The wonderful thing about watching noir films back to back at Noir City is that you spot associations you might otherwise not make. Armor Marlowe—set decorator for the opening night feature Repeat Performance (and a noirish name if ever I've heard one)—and Jacques Mapes—set decorator for the following night's feature The Prowler—both used Diego Rivera's painting "Cargador de Flores (1935)" as a set dressing. This struck me only because I recall seeing it in one of the Val Lewton films I recently reviewed for the Lewton blogathon. Now I have to go back and find out which Lewton film and somehow satisfy my curiosity concerning how many times Rivera's painting has been used as a set decoration and why? Aware that Hollywood was crucial in introducing Mexican art to the American public (Edgar G. Robinson was one of the first to buy Frida Kahlo's paintings, for example), I'm wondering if the usage of modern Mexican art in the 40s and 50s isn't comparable to the role of "Japanese taste" in films of the silent era; as a barometer of cultural sophistication? Discussing this with Alan Rode, he cautioned that I might never be able to secure clear answers. But I toss it out as a trivia question: have any of you seen this painting in a movie?
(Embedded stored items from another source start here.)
Lemma plan_failed v6 : v6 ∈ rap_failed_closed plan ↔ act v6 = true ∧ ∃ t, t ∈ to_pin ∧ ip_is_ipv6 t = v6 ∧ t ∉ pinned.
Proof.
  unfold route_all_plan. cbn [foldl]. rewrite !plan_family_spec. cbn [rap_failed_closed app]. rewrite elem_of_app.
  assert (∀ w, v6 ∈ (if act w && negb (bool_decide (unpinned to_pin pinned w = [])) then [w] else []) ↔
    w = v6 ∧ act v6 = true ∧ ∃ t, t ∈ to_pin ∧ ip_is_ipv6 t = v6 ∧ t ∉ pinned) as Hw.
  { intros w. setoid_rewrite <- elem_unpinned. destruct (act w) eqn:Ew; cbn; [|split; [by intros []%not_elem_of_nil|intros (-> & ? & _); congruence]].
    case_bool_decide as Hb; cbn.
    - split; [by intros []%not_elem_of_nil|]. intros (-> & _ & t & Ht). rewrite Hb in Ht. by apply not_elem_of_nil in Ht.
    - rewrite list_elem_of_singleton. split; [|by intros (-> & _)]. intros ->. split; [done|]. split; [done|].
      destruct (unpinned to_pin pinned w) as [|t l]; [done|]. exists t. by left. }
  rewrite !Hw. destruct v6; naive_solver.
Qed.

(** C25: Route-all does not cut its own path. The plan activates a family exactly
    when it has an exit and either its own transport is carried off the tunnel
    (pinned, or on a connected network) or the other family has a transport and
    all of it is; activation installs both catch-all halves and asserts the
    chosen exit; a family is reported as failing closed exactly when it is
    activated with some address unpinned. So if there is any transport, some
    family has transport addresses that all stay reachable off the tunnel. *)
Theorem route_all_keeps_transport :
  (∀ v6 node, (v6, node) ∈ rap_exits plan ↔
     exit_gateway view via attached v6 = Some node ∧ (carried_off v6 ∨ has_transport (negb v6) ∧ carried_off (negb v6))) ∧
  (∀ n, n ∈ rap_nets plan ↔ ∃ v6 node, (v6, node) ∈ rap_exits plan ∧ n ∈ catch_all_halves v6) ∧
  (∀ v6, v6 ∈ rap_failed_closed plan ↔
     (∃ node, (v6, node) ∈ rap_exits plan) ∧ ∃ t, t ∈ to_pin ∧ ip_is_ipv6 t = v6 ∧ t ∉ pinned) ∧
  (∀ t0, t0 ∈ transport → Forall wf_addr transport →
     ∃ v6, has_transport v6 ∧ ∀ t, t ∈ transport → ip_is_ipv6 t = v6 → off_tunnel plan to_pin pinned t).
Proof.
  split_and!.
  - intros v6 node. rewrite plan_exits, active_spec. split; [by intros (? & _ & ?)|]. intros [He Hc]. split; [done|]. split; [|done]. rewrite He. by eexists.
  - intros n. rewrite plan_nets. setoid_rewrite plan_active. split; [intros (v6 & (node & ?) & ?); eauto|intros (v6 & node & ? & ?); eauto].
  - intros v6. by rewrite plan_failed, plan_active.
  - intros t0 Ht0 Hwf. rewrite Forall_forall in Hwf. assert (∀ v6, carried_off v6 → ∀ t, t ∈ transport → ip_is_ipv6 t = v6 → off_tunnel plan to_pin pinned t) as Hc.
    { intros v6 Hv t Ht Hf. unfold off_tunnel. destruct (Hv t Ht Hf); auto. }
    assert (has_transport (ip_is_ipv6 t0)) as Hh by by exists t0. destruct (act (ip_is_ipv6 t0)) eqn:Ea.
    + apply active_spec in Ea as [_ [Ha|[Hh' Ha]]]; eauto.
    + exists (ip_is_ipv6 t0). split; [done|]. intros t Ht Hf. right. right. intros n (v6 & Hact & Hn)%plan_nets.
      apply (halves_family v6); [done|by apply Hwf|]. rewrite Hf.
      destruct (decide (v6 = ip_is_ipv6 t0)) as [->|Hne]; [congruence|]. clear -Hne. by destruct v6, (ip_is_ipv6 t0).
Qed.
End plan.
End route_all.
Coincidentally enough, this painting is part of the collection in San Francisco's Museum of Modern Art and on their website Chicano artist Rupert Garcia—comparing "Cargador de Flores" to the Kahlo hung beside it—comments that in Rivera's painting "the people are insignificant; they're just like props." (Emphasis added.) The painting's formal attributes, he concludes, makes the painting "monumental."
Cross-published on Twitch.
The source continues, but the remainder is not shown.